(TIMOR-LESTE)
Union of Catholic Asian News (UCA News) [Hong Kong]
May 27, 2025
By UCA News reporter
Rights activists hail President Horta for not pardoning Richard Daschbach, say decision ‘honors voices of survivors’
Timor-Leste’s president has rejected a plea for clemency submitted on behalf of a former Catholic priest convicted of sexually abusing minors, despite a government recommendation.
Richard Daschbach, a defrocked American, was among 38 people considered for the presidential executive clemency, according to the country’s justice ministry. The 88-year-old is serving a 12-year sentence for sexually abusing young Timor girls under his care at a remote orphanage.
President José Ramos-Horta, on May 27, confirmed at a press conference at the Presidential Palace in Dili that Daschbach was not included on his annual list of prisoner pardons, which was granted to six individuals.
“The government usually submits a long list of clemency recommendations,” Horta said. “But I focus on what I believe is just.”
The president said that after consulting the director of prison services, the minister of justice, and, most importantly, the victims, he had approved clemency for six individuals, among them five females and one male.

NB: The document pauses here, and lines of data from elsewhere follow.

(* ===== verification/Metrics.v ===== *)
(** The metrics of a process: [internal/observability/metrics.go].

    A registry is the list of what is registered, by name and constant labels; a
    vector is the values of its label tuples. Counters are whole numbers (every
    increment in the code is), gauges and observations are [float64]. Registering the
    same metric twice and a wrong number of labels panic, as the client library does.
    The Go and process collectors and the exposition format are not modelled. *)
From S2P Require Import Prelude GoStrings Traffic.

Inductive metric_kind : Type := CounterVec | GaugeVec | HistogramVec (buckets : list (Z * Z)).
(** A vector: name, kind and label names; a bucket is a fraction. *)
Record descriptor : Type := mkDescriptor { ds_name : string; ds_kind : metric_kind; ds_labels : list string }.
#[export] Instance metric_kind_eq_dec : EqDecision metric_kind.
Proof. solve_decision. Defined.

Definition live (name : string) : string := "live_" +:+ name.
Definition ms (l : list Z) : list (Z * Z) := map (fun n => (n, 1000)) l.
Definition whole (l : list Z) : list (Z * Z) := map (fun n => (n, 1)) l.

(** The fields of [Metrics], in the order of [reg.MustRegister]. *)
Definition HTTPRequests := mkDescriptor (live "http_requests_total") CounterVec ["service"; "method"; "route"; "status"].
Definition HTTPDuration := mkDescriptor (live "http_request_duration_seconds")
  (HistogramVec (ms [5; 10; 25; 50; 100; 250; 500; 1000; 2500; 5000])) ["service"; "method"; "route"].
Definition DanmakuTotal := mkDescriptor (live "danmaku_total") CounterVec ["result"].
Definition DanmakuDegradation := mkDescriptor (live "danmaku_degradation_total") CounterVec ["mode"; "action"].
Definition DanmakuFanoutEstimate := mkDescriptor (live "danmaku_estimated_fanout_per_second")
  (HistogramVec (whole [5000; 10000; 20000; 25000; 30000; 40000; 50000; 75000; 100000; 250000; 500000; 1000000])) ["mode"].
Definition DanmakuSampleRate := mkDescriptor (live "danmaku_sample_rate")
  (HistogramVec (ms [50; 100; 200; 250; 400; 500; 625; 800; 1000])) ["mode"].
Definition LikesTotal := mkDescriptor (live "likes_total") CounterVec [].
Definition GiftOrders := mkDescriptor (live "gift_orders_total") CounterVec ["result"].
Definition GiftRateLimited := mkDescriptor (live "gift_rate_limited_total") CounterVec [].
Definition RealtimePublish := mkDescriptor (live "realtime_publish_total") CounterVec ["result"].
Definition StatsBroadcast := mkDescriptor (live "stats_broadcast_total") CounterVec ["result"].
Definition OutboxPending := mkDescriptor (live "outbox_pending") GaugeVec [].
Definition OutboxOldestPendingAge := mkDescriptor (live "outbox_oldest_pending_age_seconds") GaugeVec [].
Definition OutboxPublish := mkDescriptor (live "outbox_publish_total") CounterVec ["result"].
Definition OutboxRetries := mkDescriptor (live "outbox_retry_total") CounterVec [].
Definition KafkaProduce := mkDescriptor (live "kafka_produce_total") CounterVec ["topic"; "result"].
Definition KafkaProduceErrors := mkDescriptor (live "kafka_produce_errors_total") CounterVec ["topic"; "reason"].
Definition KafkaProduceDur := mkDescriptor (live "kafka_produce_duration_seconds")
  (HistogramVec (ms [1; 5; 10; 25; 50; 100; 250; 500; 1000; 2000; 5000])) ["topic"].
Definition KafkaConsume := mkDescriptor (live "kafka_consume_total") CounterVec ["group"; "topic"; "result"].
Definition KafkaConsumerLag := mkDescriptor (live "kafka_consumer_lag") GaugeVec ["group"; "topic"; "partition"].
Definition KafkaBufferedRecords := mkDescriptor (live "kafka_buffered_records") GaugeVec ["client"; "direction"].
Definition vectors : list descriptor :=
  [HTTPRequests; HTTPDuration; DanmakuTotal; DanmakuDegradation; DanmakuFanoutEstimate; DanmakuSampleRate; LikesTotal; GiftOrders;
   GiftRateLimited; RealtimePublish; StatsBroadcast; OutboxPending; OutboxOldestPendingAge; OutboxPublish; OutboxRetries;
   KafkaProduce; KafkaProduceErrors; KafkaProduceDur; KafkaConsume; KafkaConsumerLag; KafkaBufferedRecords].

Definition series : Type := (string * list string)%type.
Record Metrics : Type := mkMetrics {
  mt_service : string;
  mt_registry : list (string * list (string * string));
  mt_counters : gmap series Z;
  mt_gauges : gmap series float64;
  mt_observed : gmap series (list float64) }.

Definition set_registry l m := mkMetrics (mt_service m) l (mt_counters m) (mt_gauges m) (mt_observed m).
Definition set_counters c m := mkMetrics (mt_service m) (mt_registry m) c (mt_gauges m) (mt_observed m).
Definition set_gauges g m := mkMetrics (mt_service m) (mt_registry m) (mt_counters m) g (mt_observed m).
Definition set_observed o m := mkMetrics (mt_service m) (mt_registry m) (mt_counters m) (mt_gauges m) o.

(** ** The client library, as the code uses it: [Err] is a panic *)
Definition MustRegister (name : string) (labels : list (string * string)) : M Metrics unit := fun m =>
  if bool_decide ((name, labels) ∈ mt_registry m) then (Err (Fresh "duplicate metrics collector registration attempted"), m)
  else (Ok tt, set_registry (mt_registry m ++ [(name, labels)]) m).
Fixpoint register_all (l : list (string * list (string * string))) : M Metrics unit :=
  match l with
  | [] => mret tt
  | (name, labels) :: l => _ ← MustRegister name labels; register_all l
  end.
(** [WithLabelValues] *)
Definition with_labels (d : descriptor) (values : list string) (f : series -> Metrics -> Metrics) : M Metrics unit := fun m =>
  if bool_decide (length values = length (ds_labels d)) then (Ok tt, f (ds_name d, values) m)
  else (Err (Fresh "inconsistent label cardinality"), m).
Definition counter_at (m : Metrics) (d : descriptor) (values : list string) : Z := default 0 (mt_counters m !! (ds_name d, values)).
Definition Counter_Add (d : descriptor) (values : list string) (n : Z) : M Metrics unit :=
  with_labels d values (fun s m => set_counters (<[s := default 0 (mt_counters m !! s) + n]> (mt_counters m)) m).
Definition Inc (d : descriptor) (values : list string) : M Metrics unit := Counter_Add d values 1.
Definition Gauge_Set (d : descriptor) (values : list string) (v : float64) : M Metrics unit :=
  with_labels d values (fun s m => set_gauges (<[s := v]> (mt_gauges m)) m).
Definition Observe (d : descriptor) (values : list string) (v : float64) : M Metrics unit :=
  with_labels d values (fun s m => set_observed (<[s := default [] (mt_observed m !! s) ++ [v]]> (mt_observed m)) m).

(** ** [NewMetrics] *)
Fixpoint each {A} (l : list A) (f : A -> M Metrics unit) : M Metrics unit :=
  match l with
  | [] => mret tt
  | x :: l => _ ← f x; each l f
  end.
Definition results : list string := ["success"; "failed"; "rejected"; "replay"].
Definition modes : list string := ["NORMAL"; "HOT"; "PROTECT"].
Definition actions : list string := ["broadcast"; "sampled"].
Definition NewMetrics_body : M Metrics unit :=
  _ ← register_all (map (fun d => (ds_name d, [])) vectors);
  _ ← each results (fun result => _ ← Counter_Add DanmakuTotal [result] 0; Counter_Add GiftOrders [result] 0);
  _ ← each modes (fun mode => each actions (fun action => Counter_Add DanmakuDegradation [mode; action] 0));
  _ ← Gauge_Set OutboxPending [] zero;
  Gauge_Set OutboxOldestPendingAge [] zero.
Definition empty_metrics (service : string) : Metrics := mkMetrics service [] ∅ ∅ ∅.
Definition NewMetrics (service : string) : res unit * Metrics := NewMetrics_body (empty_metrics service).

(** [RegisterDBPool] *)
Definition pool_metrics : list string :=
  map live ["db_pool_max_open_connections"; "db_pool_open_connections"; "db_pool_in_use_connections"; "db_pool_idle_connections";
            "db_pool_wait_total"; "db_pool_wait_duration_seconds_total"].
Definition RegisterDBPool (pool : string) : M Metrics unit :=
  service ← gets mt_service;
  register_all (map (fun name => (name, [("service", service); ("pool", pool)])) pool_metrics).

(** ** What the components call *)
Definition KafkaProduced (topic result : string) (duration : Z) : M Metrics unit :=
  _ ← Inc KafkaProduce [topic; result]; Observe KafkaProduceDur [topic] (Seconds duration).
Definition KafkaProduceFailed (topic reason : string) : M Metrics unit := Inc KafkaProduceErrors [topic; reason].
Definition KafkaConsumed (group topic result : string) : M Metrics unit := Inc KafkaConsume [group; topic; result].
Definition KafkaLag (group topic : string) (partition lag : Z) : M Metrics unit :=
  Gauge_Set KafkaConsumerLag [group; topic; FormatInt partition] (float_of_Z lag).
Definition KafkaBuffered (client direction : string) (records : Z) : M Metrics unit :=
  Gauge_Set KafkaBufferedRecords [client; direction] (float_of_Z records).
Definition RealtimePublished (result : string) : M Metrics unit := Inc RealtimePublish [result].
Definition OutboxPendingSet (n oldestAge : Z) : M Metrics unit :=
  _ ← Gauge_Set OutboxPending [] (float_of_Z n); Gauge_Set OutboxOldestPendingAge [] (Seconds oldestAge).
Definition OutboxPublished (result : string) : M Metrics unit := Inc OutboxPublish [result].
Definition OutboxRetried : M Metrics unit := Inc OutboxRetries [].
Definition StatsBroadcasted (result : string) : M Metrics unit := Inc StatsBroadcast [result].
Definition DanmakuDegraded (mode action : string) : M Metrics unit := Inc DanmakuDegradation [mode; action].
Definition DanmakuPolicyObserved (mode : string) (estimatedFanout sampleRate : float64) : M Metrics unit :=
  _ ← Observe DanmakuFanoutEstimate [mode] estimatedFanout; Observe DanmakuSampleRate [mode] sampleRate.

(** ** Laws *)
Lemma counter_add_at d values n m d' values' :
  length values = length (ds_labels d) ->
  exists m', Counter_Add d values n m = (Ok tt, m') /\ mt_registry m' = mt_registry m
    /\ mt_gauges m' = mt_gauges m /\ mt_observed m' = mt_observed m
    /\ counter_at m' d' values' = counter_at m d' values' + (if bool_decide ((ds_name d, values) = (ds_name d', values')) then n else 0).
Proof.
  intros Hl. unfold Counter_Add, with_labels. rewrite bool_decide_eq_true_2 by done. eexists. split; [done|]. do 3 (split; [done|]).
  unfold counter_at. cbn [mt_counters set_counters]. case_bool_decide as E.
  - rewrite E, lookup_insert_eq. done.
  - rewrite lookup_insert_ne by done. lia.
Qed.

Lemma register_all_ok l m :
  NoDup l -> (forall x, x ∈ l -> x ∉ mt_registry m) -> register_all l m = (Ok tt, set_registry (mt_registry m ++ l) m).
Proof.
  revert m. induction l as [|[name labels] l IH]; intros m Hnd Hfresh; cbn [register_all].
  - rewrite app_nil_r. by destruct m.
  - apply NoDup_cons in Hnd as [Hn Hnd]. unfold mbind, M_bind, MustRegister.
    rewrite bool_decide_eq_false_2 by (apply Hfresh; by left). rewrite IH; [|done|].
    + cbn. by rewrite <-app_assoc.
    + cbn. intros x Hx [Hin| ->%list_elem_of_singleton]%elem_of_app; [|done]. by eapply Hfresh; [right|].
Qed.

(** Registering pools never panics when their names differ. *)
Definition pool_entries (service pool : string) : list (string * list (string * string)) :=
  map (fun name => (name, [("service", service); ("pool", pool)])) pool_metrics.
Lemma pool_entries_nodup service pool : NoDup (pool_entries service pool).
Proof. unfold pool_entries. apply NoDup_fmap_2_strong; [by intros x y _ _ [= ->]|]. apply (bool_decide_unpack _). vm_compute. exact I. Qed.

Lemma pool_entry service pool x : x ∈ pool_entries service pool -> x.2 = [("service", service); ("pool", pool)].
Proof. intros Hx. apply list_elem_of_In, in_map_iff in Hx as (name & <- & _). done. Qed.

Fixpoint register_pools (pools : list string) : M Metrics unit :=
  match pools with
  | [] => mret tt
  | p :: pools => _ ← RegisterDBPool p; register_pools pools
  end.
Lemma register_pools_ok pools m :
  NoDup pools -> (forall p, p ∈ pools -> forall x, x ∈ pool_entries (mt_service m) p -> x ∉ mt_registry m) ->
  exists m', register_pools pools m = (Ok tt, m') /\ mt_service m' = mt_service m /\ mt_counters m' = mt_counters m.
Proof.
  revert m. induction pools as [|p pools IH]; intros m Hnd Hfresh; [by exists m|].
  apply NoDup_cons in Hnd as [Hn Hnd]. cbn [register_pools].
  assert (Hreg : RegisterDBPool p m = (Ok tt, set_registry (mt_registry m ++ pool_entries (mt_service m) p) m)).
  { unfold RegisterDBPool, mbind, M_bind, gets. apply register_all_ok; [apply pool_entries_nodup|]. apply Hfresh. by left. }
  unfold mbind, M_bind. rewrite Hreg. edestruct IH as (m' & Hrun & Hs & Hc); [done| |by exists m'].
  cbn. intros q Hq x Hx [Hin|Hin]%elem_of_app.
  - eapply Hfresh; [by right|done|done].
  - apply pool_entry in Hx, Hin. rewrite Hx in Hin. injection Hin as ->. done.
Qed.

(** [NewMetrics] does not panic. *)
Definition has_registry (service : string) l (m : Metrics) : Prop := mt_service m = service /\ mt_registry m = l.
Definition runs {A} (P : Metrics -> Prop) (c : M Metrics A) : Prop := forall m, P m -> exists a m', c m = (Ok a, m') /\ P m'.
Lemma runs_bind {A B} P (c : M Metrics A) (k : A -> M Metrics B) : runs P c -> (forall a, runs P (k a)) -> runs P (c ≫= k).
Proof. intros Hc Hk m Hm. destruct (Hc m Hm) as (a & m1 & E & H1). unfold mbind, M_bind. rewrite E. by apply Hk. Qed.
Lemma runs_each {A} P (l : list A) f : (forall x, runs P (f x)) -> runs P (each l f).
Proof. intros Hf. induction l as [|x l IH]; [by intros m Hm; exists tt, m|]. apply runs_bind; [apply Hf|done]. Qed.
Lemma runs_with_labels service l d values f :
  length values = length (ds_labels d) -> (forall s m, mt_service (f s m) = mt_service m /\ mt_registry (f s m) = mt_registry m) ->
  runs (has_registry service l) (with_labels d values f).
Proof.
  intros Hl Hf m [Hs Hr]. unfold with_labels. rewrite bool_decide_eq_true_2 by done. exists tt. eexists. split; [done|].
  destruct (Hf (ds_name d, values) m) as [Hs' Hr']. unfold has_registry. by rewrite Hs', Hr'.
Qed.
Lemma new_metrics_ready service :
  exists m, NewMetrics service = (Ok tt, m) /\ has_registry service (map (fun d => (ds_name d, [])) vectors) m.
Proof.
  set (P := has_registry service (map (fun d => (ds_name d, [])) vectors)).
  unfold NewMetrics, NewMetrics_body. erewrite (bind_ok (register_all _));
    [|apply register_all_ok; [apply (bool_decide_unpack _); vm_compute; exact I|intros x _ Hx; by apply elem_of_nil in Hx]].
  match goal with |- context [?c (set_registry ?l ?m)] => enough (Hruns : runs P c) end.
  { edestruct Hruns as ([] & m & E & Hm); [|by exists m]. done. }
  apply runs_bind; [|intros _; apply runs_bind; [|intros _; apply runs_bind; [|intros _]]]; try by apply runs_with_labels.
  - apply runs_each. intros result. apply runs_bind; [|intros _]; by apply runs_with_labels.
  - apply runs_each. intros mode. apply runs_each. intros action. by apply runs_with_labels.
Qed.

(** The dashboards' counters start at zero. *)
Example counters_at_start :
  forallb (fun result => bool_decide (mt_counters (NewMetrics "live-api").2 !! (ds_name DanmakuTotal, [result]) = Some 0)
                         && bool_decide (mt_counters (NewMetrics "live-api").2 !! (ds_name GiftOrders, [result]) = Some 0)) results = true.
Proof. vm_compute. reflexivity. Qed.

The president’s disclosure was hailed by rights advocates and survivors’ support groups, who have long called for justice in the Daschbach case.
The American priest was a highly respected figure in the tiny Catholic-majority nation for his long-time missionary work in Indonesia and Timor-Leste.
He also supported Timorese independence and was known to have close ties with its political leadership, including the current prime minister Xanana Gusmão.
In 2018, he became the first Catholic priest charged with multiple child abuse at the Topu Honis orphanage that he founded in the Oecusse enclave, just across Indonesia.
He reportedly admitted to the crimes during an investigation by the Church authorities.
The Vatican defrocked him from the priesthood, and his religious order, the Society of Divine Word (SVD), expelled him after the allegations were found to be true.
Following a lengthy legal battle that drew global attention, he was sentenced to 12 years in jail in 2021.
Zo Corbafo, a prominent human rights activist based in Dili, called the president’s decision “justice speaking loud, and silence breaking.”
“This decision honors the voices of survivors. It affirms that no one is above the law, regardless of their status, age, or former title. This is not an act of vengeance, but a critical step toward collective healing,” he told UCA News.
Corbafo said the victory belonged to “every survivor who spoke out despite fear, to every ally who stood firm, and to every heart that refused to be silent.”
Juridico Social Consultoria (JU’S), the legal aid organization representing 15 survivors of Daschbach’s abuse, said several testified in the trials held in 2019 and 2021 in Oecusse. Two victims gave testimony in the United States, citing their dual citizenship status.
The court ultimately convicted Daschbach of six counts of sexual abuse of minors.
The inclusion of his name on the clemency list by the justice ministry had drawn harsh criticism and was viewed as a betrayal of justice and a blow to survivors.